[TRY IT]
In the entries that follow, the lines from the one with "(* ===== verification/Firmware.v ===== *)" through the one with "crate and is" are the ones to write out, exactly and with both ends included. Nothing else should appear.

____

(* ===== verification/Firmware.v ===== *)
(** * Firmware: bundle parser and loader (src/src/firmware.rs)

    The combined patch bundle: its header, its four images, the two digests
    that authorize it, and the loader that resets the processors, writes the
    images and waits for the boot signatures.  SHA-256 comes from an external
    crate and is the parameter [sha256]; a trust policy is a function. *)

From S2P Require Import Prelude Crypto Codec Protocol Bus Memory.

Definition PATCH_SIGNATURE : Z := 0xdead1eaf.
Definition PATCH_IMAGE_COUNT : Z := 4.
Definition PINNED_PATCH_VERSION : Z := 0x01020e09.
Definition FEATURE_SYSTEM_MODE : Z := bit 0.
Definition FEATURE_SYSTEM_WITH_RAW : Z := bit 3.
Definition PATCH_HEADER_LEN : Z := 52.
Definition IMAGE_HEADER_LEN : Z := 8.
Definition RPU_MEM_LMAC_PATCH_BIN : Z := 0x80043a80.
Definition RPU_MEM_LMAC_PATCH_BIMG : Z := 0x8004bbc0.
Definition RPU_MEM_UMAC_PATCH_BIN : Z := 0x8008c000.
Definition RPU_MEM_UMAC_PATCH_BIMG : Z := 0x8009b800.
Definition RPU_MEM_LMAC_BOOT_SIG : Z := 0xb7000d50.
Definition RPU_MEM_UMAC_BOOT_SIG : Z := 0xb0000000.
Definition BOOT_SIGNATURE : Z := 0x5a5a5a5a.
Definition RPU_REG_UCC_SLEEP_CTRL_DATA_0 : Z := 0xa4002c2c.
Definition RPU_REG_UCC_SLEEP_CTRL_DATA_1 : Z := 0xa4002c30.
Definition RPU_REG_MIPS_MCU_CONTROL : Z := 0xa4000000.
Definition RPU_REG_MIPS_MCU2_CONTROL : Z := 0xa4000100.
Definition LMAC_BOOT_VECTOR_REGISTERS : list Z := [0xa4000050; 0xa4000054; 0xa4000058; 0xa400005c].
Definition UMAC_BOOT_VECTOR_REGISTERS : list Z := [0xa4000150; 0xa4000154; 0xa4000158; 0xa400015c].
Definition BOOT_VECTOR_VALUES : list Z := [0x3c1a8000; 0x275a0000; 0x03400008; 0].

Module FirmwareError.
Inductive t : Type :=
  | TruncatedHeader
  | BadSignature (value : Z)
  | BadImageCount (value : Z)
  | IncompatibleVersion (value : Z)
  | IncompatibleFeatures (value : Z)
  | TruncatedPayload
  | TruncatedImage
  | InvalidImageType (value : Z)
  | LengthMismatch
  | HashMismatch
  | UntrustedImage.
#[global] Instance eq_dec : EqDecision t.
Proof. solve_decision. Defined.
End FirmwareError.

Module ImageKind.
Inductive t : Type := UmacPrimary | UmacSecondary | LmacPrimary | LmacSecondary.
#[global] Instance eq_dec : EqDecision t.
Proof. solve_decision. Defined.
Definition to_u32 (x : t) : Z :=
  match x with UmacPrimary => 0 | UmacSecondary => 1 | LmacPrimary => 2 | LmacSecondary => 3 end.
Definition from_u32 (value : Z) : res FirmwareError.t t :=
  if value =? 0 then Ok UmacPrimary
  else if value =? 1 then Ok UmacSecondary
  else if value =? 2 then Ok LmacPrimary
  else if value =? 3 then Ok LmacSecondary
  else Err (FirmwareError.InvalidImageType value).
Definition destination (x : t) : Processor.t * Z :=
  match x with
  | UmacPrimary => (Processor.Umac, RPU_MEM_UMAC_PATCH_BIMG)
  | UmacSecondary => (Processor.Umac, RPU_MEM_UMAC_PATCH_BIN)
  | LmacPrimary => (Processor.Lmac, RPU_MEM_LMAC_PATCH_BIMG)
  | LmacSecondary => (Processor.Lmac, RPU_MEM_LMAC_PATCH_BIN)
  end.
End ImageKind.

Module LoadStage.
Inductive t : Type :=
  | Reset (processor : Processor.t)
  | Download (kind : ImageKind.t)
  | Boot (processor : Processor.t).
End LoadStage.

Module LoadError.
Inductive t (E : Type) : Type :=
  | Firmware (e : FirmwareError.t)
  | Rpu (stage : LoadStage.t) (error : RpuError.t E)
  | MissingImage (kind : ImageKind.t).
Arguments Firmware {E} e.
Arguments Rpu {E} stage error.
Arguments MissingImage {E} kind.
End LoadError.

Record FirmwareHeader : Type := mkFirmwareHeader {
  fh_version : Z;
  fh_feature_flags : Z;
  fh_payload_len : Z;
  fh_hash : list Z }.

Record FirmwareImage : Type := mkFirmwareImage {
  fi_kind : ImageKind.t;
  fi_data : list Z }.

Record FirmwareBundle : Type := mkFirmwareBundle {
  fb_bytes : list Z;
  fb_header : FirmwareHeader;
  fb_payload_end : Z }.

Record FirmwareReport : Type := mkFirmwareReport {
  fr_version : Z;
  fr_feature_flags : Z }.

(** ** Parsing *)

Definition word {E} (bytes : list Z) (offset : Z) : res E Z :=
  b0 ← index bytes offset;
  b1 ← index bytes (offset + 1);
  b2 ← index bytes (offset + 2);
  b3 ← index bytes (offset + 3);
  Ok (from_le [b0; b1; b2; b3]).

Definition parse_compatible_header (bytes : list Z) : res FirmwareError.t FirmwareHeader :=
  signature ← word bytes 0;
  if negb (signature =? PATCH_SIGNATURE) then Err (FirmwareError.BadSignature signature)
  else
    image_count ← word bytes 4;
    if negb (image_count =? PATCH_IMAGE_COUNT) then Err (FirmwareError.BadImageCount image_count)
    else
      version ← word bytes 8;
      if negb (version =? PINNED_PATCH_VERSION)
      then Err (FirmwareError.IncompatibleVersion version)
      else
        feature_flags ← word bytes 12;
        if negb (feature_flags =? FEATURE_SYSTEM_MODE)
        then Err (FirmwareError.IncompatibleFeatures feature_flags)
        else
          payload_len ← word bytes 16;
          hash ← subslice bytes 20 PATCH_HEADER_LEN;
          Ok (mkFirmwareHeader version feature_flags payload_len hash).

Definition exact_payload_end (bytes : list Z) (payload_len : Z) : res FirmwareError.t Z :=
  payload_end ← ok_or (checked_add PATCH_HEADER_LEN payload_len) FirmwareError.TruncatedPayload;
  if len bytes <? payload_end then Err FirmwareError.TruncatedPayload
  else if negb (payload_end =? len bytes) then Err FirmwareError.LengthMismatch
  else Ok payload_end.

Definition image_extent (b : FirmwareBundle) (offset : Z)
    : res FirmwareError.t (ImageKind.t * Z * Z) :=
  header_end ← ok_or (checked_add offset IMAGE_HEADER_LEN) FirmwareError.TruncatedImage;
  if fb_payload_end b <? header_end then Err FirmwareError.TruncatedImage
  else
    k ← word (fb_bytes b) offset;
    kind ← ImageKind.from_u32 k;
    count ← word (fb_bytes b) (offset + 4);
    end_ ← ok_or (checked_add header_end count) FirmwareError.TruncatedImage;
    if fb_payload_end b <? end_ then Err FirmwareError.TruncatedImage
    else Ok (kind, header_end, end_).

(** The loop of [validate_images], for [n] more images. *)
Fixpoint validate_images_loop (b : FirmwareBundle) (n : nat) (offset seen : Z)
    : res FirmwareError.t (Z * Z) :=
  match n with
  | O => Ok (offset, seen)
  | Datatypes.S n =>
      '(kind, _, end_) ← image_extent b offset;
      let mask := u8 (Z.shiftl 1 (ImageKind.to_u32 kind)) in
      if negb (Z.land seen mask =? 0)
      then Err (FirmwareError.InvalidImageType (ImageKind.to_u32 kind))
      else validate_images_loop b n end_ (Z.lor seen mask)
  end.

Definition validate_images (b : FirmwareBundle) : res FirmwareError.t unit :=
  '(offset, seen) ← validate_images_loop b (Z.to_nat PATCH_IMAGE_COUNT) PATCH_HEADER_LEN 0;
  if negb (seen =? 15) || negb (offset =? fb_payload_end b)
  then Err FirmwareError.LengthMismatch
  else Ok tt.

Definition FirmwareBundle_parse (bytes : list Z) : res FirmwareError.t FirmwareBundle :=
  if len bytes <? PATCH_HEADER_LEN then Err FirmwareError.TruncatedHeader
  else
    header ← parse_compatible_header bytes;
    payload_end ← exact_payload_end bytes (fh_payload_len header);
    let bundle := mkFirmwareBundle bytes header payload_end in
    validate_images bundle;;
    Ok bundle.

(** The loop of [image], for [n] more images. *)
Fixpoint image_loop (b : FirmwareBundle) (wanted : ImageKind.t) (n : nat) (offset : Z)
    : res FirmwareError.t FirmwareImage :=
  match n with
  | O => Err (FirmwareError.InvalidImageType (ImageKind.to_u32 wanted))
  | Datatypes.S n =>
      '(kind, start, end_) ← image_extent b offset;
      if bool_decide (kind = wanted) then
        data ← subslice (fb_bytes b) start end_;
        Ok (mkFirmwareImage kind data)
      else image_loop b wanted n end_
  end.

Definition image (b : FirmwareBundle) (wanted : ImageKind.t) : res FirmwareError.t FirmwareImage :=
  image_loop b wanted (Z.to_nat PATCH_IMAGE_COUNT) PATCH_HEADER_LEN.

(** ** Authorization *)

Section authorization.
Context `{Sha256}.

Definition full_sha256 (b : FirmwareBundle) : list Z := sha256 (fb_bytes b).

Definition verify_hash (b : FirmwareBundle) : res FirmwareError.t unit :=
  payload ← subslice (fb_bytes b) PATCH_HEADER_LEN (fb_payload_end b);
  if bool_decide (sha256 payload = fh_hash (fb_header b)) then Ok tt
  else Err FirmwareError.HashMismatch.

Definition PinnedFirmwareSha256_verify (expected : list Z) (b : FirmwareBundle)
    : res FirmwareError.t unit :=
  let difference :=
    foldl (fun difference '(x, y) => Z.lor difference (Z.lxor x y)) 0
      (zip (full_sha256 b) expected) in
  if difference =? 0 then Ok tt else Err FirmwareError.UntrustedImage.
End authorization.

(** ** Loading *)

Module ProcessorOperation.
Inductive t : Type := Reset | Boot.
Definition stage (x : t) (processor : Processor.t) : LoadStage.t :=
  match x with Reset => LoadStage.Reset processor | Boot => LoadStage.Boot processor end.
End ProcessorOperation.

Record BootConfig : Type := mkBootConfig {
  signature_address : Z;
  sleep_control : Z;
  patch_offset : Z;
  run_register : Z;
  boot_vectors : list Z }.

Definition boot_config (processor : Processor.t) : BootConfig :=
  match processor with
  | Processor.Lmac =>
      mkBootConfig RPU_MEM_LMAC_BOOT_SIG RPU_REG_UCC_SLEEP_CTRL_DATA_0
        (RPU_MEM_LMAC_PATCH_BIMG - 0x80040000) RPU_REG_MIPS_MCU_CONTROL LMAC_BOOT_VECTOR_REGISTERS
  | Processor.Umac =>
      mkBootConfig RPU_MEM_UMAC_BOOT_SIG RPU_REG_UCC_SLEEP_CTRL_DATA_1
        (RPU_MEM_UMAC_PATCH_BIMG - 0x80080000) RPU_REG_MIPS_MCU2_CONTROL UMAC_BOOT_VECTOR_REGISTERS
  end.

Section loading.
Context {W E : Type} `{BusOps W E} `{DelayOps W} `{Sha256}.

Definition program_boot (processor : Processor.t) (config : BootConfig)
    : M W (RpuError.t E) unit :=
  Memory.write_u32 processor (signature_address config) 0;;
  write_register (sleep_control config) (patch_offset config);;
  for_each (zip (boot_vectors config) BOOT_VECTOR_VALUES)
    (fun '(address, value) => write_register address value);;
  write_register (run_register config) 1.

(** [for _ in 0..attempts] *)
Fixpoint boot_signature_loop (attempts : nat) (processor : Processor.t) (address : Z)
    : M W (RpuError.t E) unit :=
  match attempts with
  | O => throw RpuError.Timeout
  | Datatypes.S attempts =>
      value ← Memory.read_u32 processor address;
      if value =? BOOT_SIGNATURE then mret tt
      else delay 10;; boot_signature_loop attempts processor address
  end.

____

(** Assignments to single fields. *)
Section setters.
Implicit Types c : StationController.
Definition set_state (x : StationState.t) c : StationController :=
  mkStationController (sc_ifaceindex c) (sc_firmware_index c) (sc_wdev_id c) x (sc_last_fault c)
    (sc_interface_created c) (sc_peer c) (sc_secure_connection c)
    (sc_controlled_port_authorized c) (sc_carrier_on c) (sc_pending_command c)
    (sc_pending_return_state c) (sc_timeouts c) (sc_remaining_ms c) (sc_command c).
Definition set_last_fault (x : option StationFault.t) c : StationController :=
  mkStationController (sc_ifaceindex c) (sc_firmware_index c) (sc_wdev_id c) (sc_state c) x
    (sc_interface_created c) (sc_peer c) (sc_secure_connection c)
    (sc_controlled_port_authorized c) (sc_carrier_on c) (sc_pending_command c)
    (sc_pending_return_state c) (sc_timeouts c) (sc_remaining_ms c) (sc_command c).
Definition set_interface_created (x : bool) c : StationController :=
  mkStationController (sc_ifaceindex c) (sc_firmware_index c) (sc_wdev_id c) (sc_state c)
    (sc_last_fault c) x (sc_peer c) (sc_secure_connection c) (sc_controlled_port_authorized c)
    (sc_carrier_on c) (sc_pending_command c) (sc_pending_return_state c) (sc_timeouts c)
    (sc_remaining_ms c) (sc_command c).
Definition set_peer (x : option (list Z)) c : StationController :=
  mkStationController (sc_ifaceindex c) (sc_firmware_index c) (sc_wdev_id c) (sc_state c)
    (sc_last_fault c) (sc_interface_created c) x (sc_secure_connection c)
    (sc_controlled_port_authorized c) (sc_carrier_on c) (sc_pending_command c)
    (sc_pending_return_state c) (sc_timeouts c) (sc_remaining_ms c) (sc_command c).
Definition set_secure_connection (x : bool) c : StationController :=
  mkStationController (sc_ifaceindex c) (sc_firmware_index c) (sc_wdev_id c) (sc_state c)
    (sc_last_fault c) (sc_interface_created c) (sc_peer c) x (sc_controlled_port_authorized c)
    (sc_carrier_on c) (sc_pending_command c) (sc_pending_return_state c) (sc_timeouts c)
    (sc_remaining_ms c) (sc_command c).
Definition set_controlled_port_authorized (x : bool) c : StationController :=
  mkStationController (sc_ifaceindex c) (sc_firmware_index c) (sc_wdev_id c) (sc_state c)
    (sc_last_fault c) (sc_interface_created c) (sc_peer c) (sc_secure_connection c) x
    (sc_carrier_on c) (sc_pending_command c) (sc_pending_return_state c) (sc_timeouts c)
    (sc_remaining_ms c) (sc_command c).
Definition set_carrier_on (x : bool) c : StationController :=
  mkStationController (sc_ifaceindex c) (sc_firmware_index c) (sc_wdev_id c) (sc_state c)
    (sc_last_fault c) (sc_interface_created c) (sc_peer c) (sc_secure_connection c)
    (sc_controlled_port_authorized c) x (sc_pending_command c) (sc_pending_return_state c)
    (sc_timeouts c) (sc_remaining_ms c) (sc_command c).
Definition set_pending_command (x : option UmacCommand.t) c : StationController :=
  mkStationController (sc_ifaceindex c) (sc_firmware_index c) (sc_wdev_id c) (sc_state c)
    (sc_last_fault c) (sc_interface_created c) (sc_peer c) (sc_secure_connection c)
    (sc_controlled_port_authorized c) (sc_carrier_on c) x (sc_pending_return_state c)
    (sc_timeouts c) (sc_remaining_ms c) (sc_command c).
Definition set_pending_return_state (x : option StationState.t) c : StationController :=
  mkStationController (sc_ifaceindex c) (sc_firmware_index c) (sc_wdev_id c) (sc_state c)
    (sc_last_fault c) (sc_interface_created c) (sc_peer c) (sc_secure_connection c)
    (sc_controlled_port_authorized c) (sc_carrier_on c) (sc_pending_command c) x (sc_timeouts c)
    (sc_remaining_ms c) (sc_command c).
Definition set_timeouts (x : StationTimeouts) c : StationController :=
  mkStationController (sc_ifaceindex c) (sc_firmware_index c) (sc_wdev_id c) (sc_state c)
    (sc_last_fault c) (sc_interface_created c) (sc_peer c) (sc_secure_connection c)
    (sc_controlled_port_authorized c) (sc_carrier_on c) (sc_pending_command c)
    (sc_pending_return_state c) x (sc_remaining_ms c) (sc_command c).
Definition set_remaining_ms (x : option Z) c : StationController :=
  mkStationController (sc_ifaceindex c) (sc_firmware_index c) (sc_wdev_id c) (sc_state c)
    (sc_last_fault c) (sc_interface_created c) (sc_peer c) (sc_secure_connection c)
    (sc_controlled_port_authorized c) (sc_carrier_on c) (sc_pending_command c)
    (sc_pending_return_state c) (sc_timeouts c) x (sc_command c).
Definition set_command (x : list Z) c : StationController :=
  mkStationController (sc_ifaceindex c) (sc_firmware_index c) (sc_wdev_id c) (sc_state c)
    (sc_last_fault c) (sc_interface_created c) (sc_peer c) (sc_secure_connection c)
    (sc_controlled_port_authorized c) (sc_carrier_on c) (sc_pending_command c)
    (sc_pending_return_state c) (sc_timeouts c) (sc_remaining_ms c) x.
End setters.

____

[EXPECTED OUTPUT]
(* ===== verification/Firmware.v ===== *)
(** * Firmware: bundle parser and loader (src/src/firmware.rs)

    The combined patch bundle: its header, its four images, the two digests
    that authorize it, and the loader that resets the processors, writes the
    images and waits for the boot signatures.  SHA-256 comes from an external
    crate and is the parameter [sha256]; a trust policy is a function. *)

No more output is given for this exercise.